Work instructions:
Locate the line that contains "else exists pos" in the entries below, then repeat it and every following line through the line that contains "value together, bits", exactly, and no others.

Material provided Start Marker

(** A bit of a register. *)
Lemma init_bit_ok nbit p m ok m' : table_ok m -> prop_ok p -> wnum p = 0%nat -> vtype p = vtUnknown ->
  init_bit now nbit p m = Some (ok, m') -> table_ok m' /\
  (ok = true -> exists it k e, find (regID p) m' = Some it /\ m' !! it = Some (k, e) /\ get_prop (Bit it (Z.to_nat nbit)) m' = Some p) /\
  (forall x, x <> regID p -> entry_of x m' = entry_of x m).
Proof.
  intros Hm Hp H0 Hv. pose proof Hm as [[Hs Hw] Hr]. unfold init_bit. destruct (Z.leb_spec 16 nbit); [by intros [= <- <-]|].
  destruct (find (regID p) m) as [it|] eqn:Hf.
  - destruct (find_lookup _ _ _ Hf) as [e He]. rewrite He. cbn. destruct (bitreg e) as [br|] eqn:Hb; [|by intros [= <- <-]].
    destruct (check (base p) br); [by intros [= <- <-]|]. destruct (Z.ltb_spec nbit 0); [done|]. intros [= <- <-].
    destruct (Forall_lookup_1 _ _ _ _ Hr He) as [He1 He2]. cbn in He1, He2. destruct (He2 br Hb) as [Hl16 Hbits].
    cbn [alter_prop]. rewrite (alter_is_put _ _ _ _ _ Hs He).
    set (e' := on_bit _ _ e). assert (Hb' : bitreg e' = Some (mkBitReg (b_mbreg br) (alter (fun _ => p) (Z.to_nat nbit) (bvec br))))
      by (unfold e', on_bit; cbn; by rewrite Hb).
    assert (Hwf : well_formed (put (regID p) e' m)).
    { eapply put_bits; [done| |exact Hb'|cbn; by rewrite length_alter].
      intros e0 He0. rewrite (entry_lookup _ _ _ _ Hs He) in He0. injection He0 as <-. by rewrite Hb. }
    split; [split; [done|]|].
    + apply put_rows; [done|done|]. split; [done|]. cbn [snd]. rewrite Hb'. intros b2 [= <-]. cbn. rewrite length_alter.
      split; [done|]. apply Forall_alter; [done|]. by intros.
    + split; [|intros x Hx; by apply put_other]. intros _.
      destruct (lookup_entry _ _ _ (put_same (regID p) e' m)) as (it2 & Hit2 & Hl2). exists it2, (regID p), e'.
      split; [done|]. split; [done|]. cbn [get_prop]. rewrite Hl2. cbn [fmap option_fmap option_map snd mbind option_bind].
      rewrite Hb'. cbn. rewrite list_lookup_alter_eq. destruct (lookup_lt_is_Some_2 (bvec br) (Z.to_nat nbit)) as [x ->]; [lia|done].
  - destruct (Z.ltb_spec nbit 0); [done|]. intros [= <- <-].
    assert (Hn : entry_of (regID p) m = None) by (by apply find_entry).
    set (e' := mkEntry _ _). assert (Hb' : bitreg e' = Some (mkBitReg (mbreg p) (<[Z.to_nat nbit := p]> (replicate 16 (IOProperty_init now))))) by done.
    assert (Hwf : well_formed (put (regID p) e' m)).
    { eapply put_bits; [done| |exact Hb'|cbn [bvec]; by rewrite length_insert]. intros e0 He0. by rewrite Hn in He0. }
    split; [split; [done|]|].
    + apply put_rows; [done|done|]. split.
      * destruct Hp as (Hbo & _ & Hy). split; [by apply copy_ok, copy_ok|]. cbn. split; [lia|done].
      * cbn [snd]. rewrite Hb'. intros b2 [= <-]. cbn [bvec]. rewrite length_insert. split; [done|].
        apply Forall_insert; [|done]. repeat (constructor; [apply default_prop_ok|]). constructor.
    + split; [|intros x Hx; by apply put_other]. intros _.
      destruct (lookup_entry _ _ _ (put_same (regID p) e' m)) as (it2 & Hit2 & Hl2). exists it2, (regID p), e'.
      split; [done|]. split; [done|]. cbn [get_prop]. rewrite Hl2. cbn [fmap option_fmap option_map snd mbind option_bind].
      rewrite Hb'. cbn [bvec mbind option_bind]. rewrite list_lookup_insert_eq; [done|]. rewrite length_replicate. lia.
Qed.

(** A register of its own is the first of a value. *)
Lemma init_register_value it fn p m ok m' : wnum p = 0%nat -> vtype p = vtUnknown -> prop_ok p ->
  init_register now it fn p m = Some (ok, m') ->
  entry_of (regID p) m = None /\
  if ok then exists p1, m' = value_table now fn p1 m /\ prop_ok p1 /\ wnum p1 = 0%nat /\ vtype p1 = str2type (i_vtype it) /\
    mbreg p1 = mbreg p /\ regID p1 = regID p /\ amode p1 = amode p /\ sid p1 = sid p
  else m' = m.
Proof.
  intros H0 Hv (Hb & Hlt & Hy). unfold init_register. destruct (find (regID p) m) eqn:Hf; [done|].
  pose proof (proj1 (find_entry _ _) Hf) as Hn. destruct (empty (i_vtype it)) eqn:He.
  - intros [= <- <-]. split; [done|]. exists p. unfold value_table. rewrite Hv. split; [done|]. split; [done|]. split; [done|].
    split; [|done]. destruct (i_vtype it); [done|discriminate He].
  - cbv zeta. set (nb := wrap 64 (i_nbyte it)). destruct (bool_decide_reflect (str2type (i_vtype it) = vtUnknown)) as [|Hne].
    { by intros [= <- <-]. }
    destruct (bool_decide _ && _) eqn:Hbyte; [by intros [= <- <-]|]. intros [= <- <-]. split; [done|].
    exists (mkProp (base p) (mbreg p) (amode p) (str2type (i_vtype it)) 0
      (if bool_decide (str2type (i_vtype it) = vtByte) then nb else nbyte p) (regID p)).
    split; [reflexivity|]. cbn. split; [|done]. split; [done|]. cbn. split; [apply wsize_pos|].
    intros Hvb. apply andb_false_iff in Hbyte as [H|H]; [by apply bool_decide_eq_false in H|].
    rewrite bool_decide_eq_true_2 by done. to_prop. lia.
Qed.

(** A register of its own. *)
Lemma init_register_ok it fn p m ok m' : table_ok m -> prop_ok p -> wnum p = 0%nat -> vtype p = vtUnknown ->
  regID p = regID_of (mbreg p) fn -> 0 <= mbreg p ->
  mbreg p + Z.of_nat (wsize (str2type (i_vtype it))) <= 65536 ->
  (forall j, (0 < j < wsize (str2type (i_vtype it)))%nat -> entry_of (regID p + Z.of_nat j) m = None) ->
  init_register now it fn p m = Some (ok, m') -> table_ok m' /\
  (ok = true -> forall j, (j < wsize (str2type (i_vtype it)))%nat -> exists e, entry_of (regID p + Z.of_nat j) m' = Some e /\
     bitreg e = None /\ sid (prop e) = sid p /\ wnum (prop e) = j /\ vtype (prop e) = str2type (i_vtype it) /\ amode (prop e) = amode p) /\
  (forall x, (x < regID p \/ regID p + Z.of_nat (wsize (str2type (i_vtype it))) <= x) -> entry_of x m' = entry_of x m).
Proof.
  intros Hm Hp H0 Hv Hid Hreg Hsum Hfree Hi.
  destruct (init_register_value it fn p m ok m' H0 Hv Hp Hi) as [Hnone Hok]. destruct ok; [|by subst m'].
  destruct Hok as (p1 & -> & Hp1 & Hw1 & Hv1 & Hr1 & Hi1 & Ha1 & Hs1). rewrite <- Hv1, <- Hi1 in *. rewrite <- Hr1 in *.
  split; [|split].
  - apply value_ok; try done. intros j Hj. destruct j as [|j]; [by rewrite Z.add_0_r|apply Hfree; lia].
  - intros _ j Hj. rewrite value_entry, decide_True by (done || lia). eexists. split; [done|].
    replace (Z.to_nat (regID p1 + Z.of_nat j - regID p1)) with j by lia.
    destruct (value_prop_fields now fn p1 j Hw1) as (H1 & H2 & H3 & H4 & _). cbn [prop bitreg]. by rewrite H1, H2, H3, H4.
  - intros x Hx. rewrite value_entry by done. by rewrite decide_False by lia.
Qed.
End Items.

(** ** Reading the configuration *)

Section Claims.
Context (c : Settings) (now : Z).

(** What the table of an item has for it: all the words of its value, or its
    bit. *)
Definition in_table (it : Item) (b : IOBase.IOBase) (m : RegMap) : Prop :=
  if i_nbit it =? -1 then
    forall j, (j < item_width it)%nat -> exists e, entry_of (item_id c it b + Z.of_nat j) m = Some e /\ bitreg e = None /\
      sid (prop e) = IOBase.si_id (IOBase.conf b) /\ wnum (prop e) = j /\ vtype (prop e) = str2type (i_vtype it) /\
      amode (prop e) = access_mode (i_accessmode it)
  else exists pos k e p, find (item_id c it b) m = Some pos /\ m !! pos = Some (k, e) /\
    get_prop (Bit pos (Z.to_nat (i_nbit it))) m = Some p /\ base p = b /\ amode p = access_mode (i_accessmode it).

(** The table of an item is replaced. *)
Lemma replaced it s s' rmap m : tables_ok s -> table_ok m -> iomap s' = assign (item_addr c it) m (assign (item_addr c it) rmap (iomap s)) ->
  tables_ok s' /\ table_of c it s' = m /\ (forall a, a <> item_addr c it -> assoc a (iomap s') = assoc a (iomap s)).
Proof.
  intros Hs Hm Hi. unfold tables_ok, table_of. rewrite Hi. split; [|split].
  - intros a m1. rewrite !assoc_assign. destruct (_ =? a); [by intros [= <-]|apply Hs].
  - by rewrite assoc_assign, Z.eqb_refl.
  - intros a Ha. by rewrite !assoc_assign, !(proj2 (Z.eqb_neq _ _)) by done.
Qed.

Lemma item_reg_range it b : 0 <= item_reg c it b < 65536.
Proof. unfold item_reg, str2mbData. destruct (mbregFromID c); [apply wrap_range; lia|]. destruct (empty _); [lia|]. apply wrap_range; lia. Qed.

(** (C16) Reading an item keeps the tables in order - sorted, the words of a
    value together, bits complete, elements that can be processed - if the
    registers of the further words are free, which the program does not test.  An item that is taken has its
    registers, or its bit, in the table of its address, and the table has
    nothing else that is new. *)
Theorem configuration_fills_tables it s ok s' b :
  tables_ok s -> i_base it = Some b -> IOBaseFacts.base_ok b -> has_place c it s ->
  initItem c now it s = Some (ok, s') ->
  tables_ok s' /\
  (ok = true -> IOBase.t_ai (IOBase.conf b) = DefaultObjectId -> in_table it b (table_of c it s')) /\
  (forall a, a <> item_addr c it -> assoc a (iomap s') = assoc a (iomap s)) /\
  (forall x, (x < item_id c it b \/ item_id c it b + Z.of_nat (item_width it) <= x) ->
     entry_of x (table_of c it s') = entry_of x (table_of c it s)).
Proof.
  intros Hs Hb Hbok Hplace. unfold initItem. rewrite Hb.
  destruct (negb _) eqn:Ht; [intros [= <- <-]; split; [done|]; split; [intros _ Hd; by rewrite Hd in Ht|]; split; [done|]; intros; reflexivity|].
  destruct (_ && _); [intros [= <- <-]; split; [done|]; split; [done|]; split; [done|]; intros; reflexivity|]. cbv zeta. set (s1 := if sidTestSMReady s =? DefaultObjectId then _ else s).
  assert (Hs1 : iomap s1 = iomap s) by (unfold s1; by destruct (sidTestSMReady s =? DefaultObjectId)). set (s2 := set_vaddr _ s1).
  assert (Hs2 : iomap s2 = iomap s) by done. rewrite Hs2.
  pose proof (tables_default s (item_addr c it) Hs) as Hm. fold (table_of c it s) in *. set (m := table_of c it s) in *.
  assert (Hkeep : table_of c it (set_iomap (assign (item_addr c it) m (iomap s)) s2) = m /\
    tables_ok (set_iomap (assign (item_addr c it) m (iomap s)) s2) /\ forall a, a <> item_addr c it ->
    assoc a (assign (item_addr c it) m (iomap s)) = assoc a (iomap s)).
  { unfold tables_ok, table_of. cbn. rewrite assoc_assign, Z.eqb_refl. split; [done|]. split.
    - intros a m1. rewrite assoc_assign. destruct (_ =? a); [by intros [= <-]|apply Hs].
    - intros a Ha. by rewrite assoc_assign, (proj2 (Z.eqb_neq _ _)) by done. }
  destruct (negb (mbregFromID c) && _).
  { intros [= <- <-]. destruct Hkeep as (H1 & H2 & H3). split; [done|]. split; [done|]. split; [done|]. by rewrite H1. }
  set (p := mkProp _ _ _ _ _ _ _).
  assert (Hp : prop_ok p) by (split; [done|split; [cbn; lia|done]]).
  destruct (negb (i_nbit it =? -1)) eqn:Hbit.
  - destruct (init_bit _ _ _ _) as [[ok1 m1]|] eqn:Hi; [|done]. cbn. intros [= <- <-].
    destruct (init_bit_ok now _ p m ok1 m1 Hm Hp eq_refl eq_refl Hi) as (Hm1 & Hin & Hout).
    match goal with |- tables_ok ?s' /\ _ => destruct (replaced it s s' m m1 Hs Hm1 eq_refl) as (H1 & H2 & H3) end. split; [exact H1|]. split; [|split; [exact H3|]].
    + intros -> _. unfold in_table. apply negb_true_iff in Hbit. rewrite Hbit, H2.
      destruct (Hin eq_refl) as (pos & k & e & Ha & Hb' & Hc). by exists pos, k, e, p.
    + intros x Hx. rewrite H2. apply Hout. unfold item_width in Hx. apply negb_true_iff in Hbit. rewrite Hbit in Hx.
      change (regID p) with (item_id c it b). lia.
  - destruct (init_register _ _ _ _ _) as [[ok1 m1]|] eqn:Hi; [|done]. cbn. intros [= <- <-].
    apply negb_false_iff, Z.eqb_eq in Hbit. destruct (Hplace b Hb Hbit) as [Hsum Hfree]. pose proof (item_reg_range it b) as Hr.
    unfold item_width in *. rewrite Hbit in *. cbn in Hsum, Hfree.
    destruct (init_register_ok now it (item_func c it) p m ok1 m1 Hm Hp eq_refl eq_refl eq_refl (proj1 Hr) Hsum Hfree Hi) as (Hm1 & Hin & Hout).
    match goal with |- tables_ok ?s' /\ _ => destruct (replaced it s s' m m1 Hs Hm1 eq_refl) as (H1 & H2 & H3) end. split; [exact H1|]. split; [|split; [exact H3|]].
    + intros -> _. unfold in_table, item_width. rewrite Hbit, H2. cbn. exact (Hin eq_refl).
    + intros x Hx. rewrite H2. apply Hout. exact Hx.
Qed.
End Claims.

Material provided End Marker

Answer space:
  else exists pos k e p, find (item_id c it b) m = Some pos /\ m !! pos = Some (k, e) /\
    get_prop (Bit pos (Z.to_nat (i_nbit it))) m = Some p /\ base p = b /\ amode p = access_mode (i_accessmode it).

(** The table of an item is replaced. *)
Lemma replaced it s s' rmap m : tables_ok s -> table_ok m -> iomap s' = assign (item_addr c it) m (assign (item_addr c it) rmap (iomap s)) ->
  tables_ok s' /\ table_of c it s' = m /\ (forall a, a <> item_addr c it -> assoc a (iomap s') = assoc a (iomap s)).
Proof.
  intros Hs Hm Hi. unfold tables_ok, table_of. rewrite Hi. split; [|split].
  - intros a m1. rewrite !assoc_assign. destruct (_ =? a); [by intros [= <-]|apply Hs].
  - by rewrite assoc_assign, Z.eqb_refl.
  - intros a Ha. by rewrite !assoc_assign, !(proj2 (Z.eqb_neq _ _)) by done.
Qed.

Lemma item_reg_range it b : 0 <= item_reg c it b < 65536.
Proof. unfold item_reg, str2mbData. destruct (mbregFromID c); [apply wrap_range; lia|]. destruct (empty _); [lia|]. apply wrap_range; lia. Qed.

(** (C16) Reading an item keeps the tables in order - sorted, the words of a
    value together, bits complete, elements that can be processed - if the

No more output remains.